Today's blog is another presentation of an elementary proof that I will use in my proof of the fundamental theorem of calculus.

The content in today's blog is taken from Edwards & Penney's Calculus and Analytic Geometry.

Theorem: Intermediate Value Property of Continuous Functions

If a function f is continuous on [a,b] and f(a) is less than K which is less than f(b), then K = f(c) for some number c in (a,b).

Proof:

(1) Let us start by defining three sequences {ai}, {bi}, and {Ii}

a1 = a
b1 = b

mi = midpoint of [ai,bi]

we can assume that f(mi) ≠ K since if it did, then c = mi and we are done with this proof.

if K is less than f(mi), then:

ai+1 = ai
bi+1 = mi

Otherwise K is greater than f(mi) and:

ai+1 = mi
bi+1 = bi

In this way, we can also define a sequence of nested intervals such that:
Ii = [ai,bi] and for all i, K lies between f(ai) and f(bi)

(2) Using the Nested Intervals Property of Real Numbers (see Lemma 1, here), we know that there exists a point c in I1 such that {c} = I1 ∩ I2 ∩ I3 ∩ ...

(3) We can see that both {ai} and {bi} have this point c as their limit. [See Definition 1, here for a definition of a limit]

(4) Since the function f(x) is continuous on (a,b), we know (see Definition 1, here for definition of continuous on a point) that:

for any positive real ε, there exists a positive real δ such that:

if abs(x-c) is less than δ, then abs(f(x) - f(c)) is less than ε

(5) By the definition of limits of a function (see Definition 1, here), it follows that the limit of {f(bn)} and the limit of {f(an)} is f(c).

(6) Since for all n, f(bn) is greater than K, it follows that f(c) ≥ K.

(7) Likewise for all n, f(an) is less than K so that f(c) ≤ K.

(8) But the only way that step #6 and step #7 can both be true is if f(c)=K.

QED

References

Wednesday, September 20, 2006

Properties of integrals

In today's blog, I use Reimann sums (see Definition 2, here) to establish some basic properties of integrals. I will later use these properties to present the fundamental theorem of calculus.

The content in today's blog is taken straight from Edwards and Penney's Calculus and Analytic Geometry.

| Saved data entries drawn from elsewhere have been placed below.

(** * DrNex: the live audio session, its capture and playback paths

    A shallow embedding of the voice core of the application:
    - [AudioUtils]: the PCM encoder and decoder (utils/audioUtils);
    - [Live]: [connectLiveTriageSession] and [startLiveDictation]
      (services/geminiService);
    - [Modal]: the playback scheduling of [VoiceAvatarModal];
    - [System]: the modal wired to the avatar-mode session, and a run of
      its effect from the start of the setup.

    JavaScript numbers are modelled as exact rationals ([Q]); where a
    rounding step decides what is shown, in the guard test of the speaking
    indicator, the result is rounded as IEEE binary64 does
    ([Number.binary64]).  Promises are an explicit settle state with the
    list of reactions still waiting. *)

From Stdlib Require Import ZArith QArith Qround Qabs Qminmax Qpower List Bool String Ascii Lia Lqa.
Import ListNotations.

Local Open Scope Z_scope.

(* ================================================================= *)
(** ** utils/audioUtils *)

Module AudioUtils.

(** A capture frame: the samples of one [onaudioprocess] delivery. *)
Definition SampleFrame := list Q.

(** Raw bytes, each in [0, 256). *)
Definition Bytes := list Z.

Definition is_byte (b : Z) : Prop := 0 <= b < 256.

(** *** Base64 text *)

Definition alphabet : list ascii :=
  list_ascii_of_string
    "ABCDEFGHIJKLMNOPQRSTUVWXYZabcdefghijklmnopqrstuvwxyz0123456789+/".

Lemma 1: Integral of a Constant

∫ (b,a) c dx = c(b-a)

Proof:

In the case of a constant, one interval will do and the area is exactly c(b-a). [See here for a discussion of Riemann sums]

QED

Lemma 2: Constant Multiple Property

∫ (b,a) cf(x)dx = c ∫ (b,a) f(x)dx

Proof:

(1) Let R = the Riemann sum (see Definition 2, here) for this equation so that we have:

R = ∑ (j=1,n) c*f(cj)(xj - xj-1)

(2) Now, since c is constant, we have:

R = c*∑ (j=1,n) f(cj)(xj - xj-1)

(3) Now, using the definition of the integral as the limit of the Riemann sum R (see Definition 5, here), we get:

I = lim (n → ∞) R = lim (n → ∞) c*∑ (j=1,n) f(cj)(xj - xj-1) =

= c*lim(n → ∞) ∑ (j=1,n) f(cj)(xj - xj-1) = c*∫ (b,a) f(x)dx

QED

Lemma 3: Interval Union Property

If a is less than c is less than b, then:

∫ (a,b) f(x)dx = ∫ (c,a) f(x)dx + ∫ (b,c) f(x)dx

Proof:

(1) Let R1 = Riemann sum for f(x) on the interval [c,a] with Partition P1 and a set S1 of arbitrary points in each subinterval [See Definition 2, here for definition of Riemann sum]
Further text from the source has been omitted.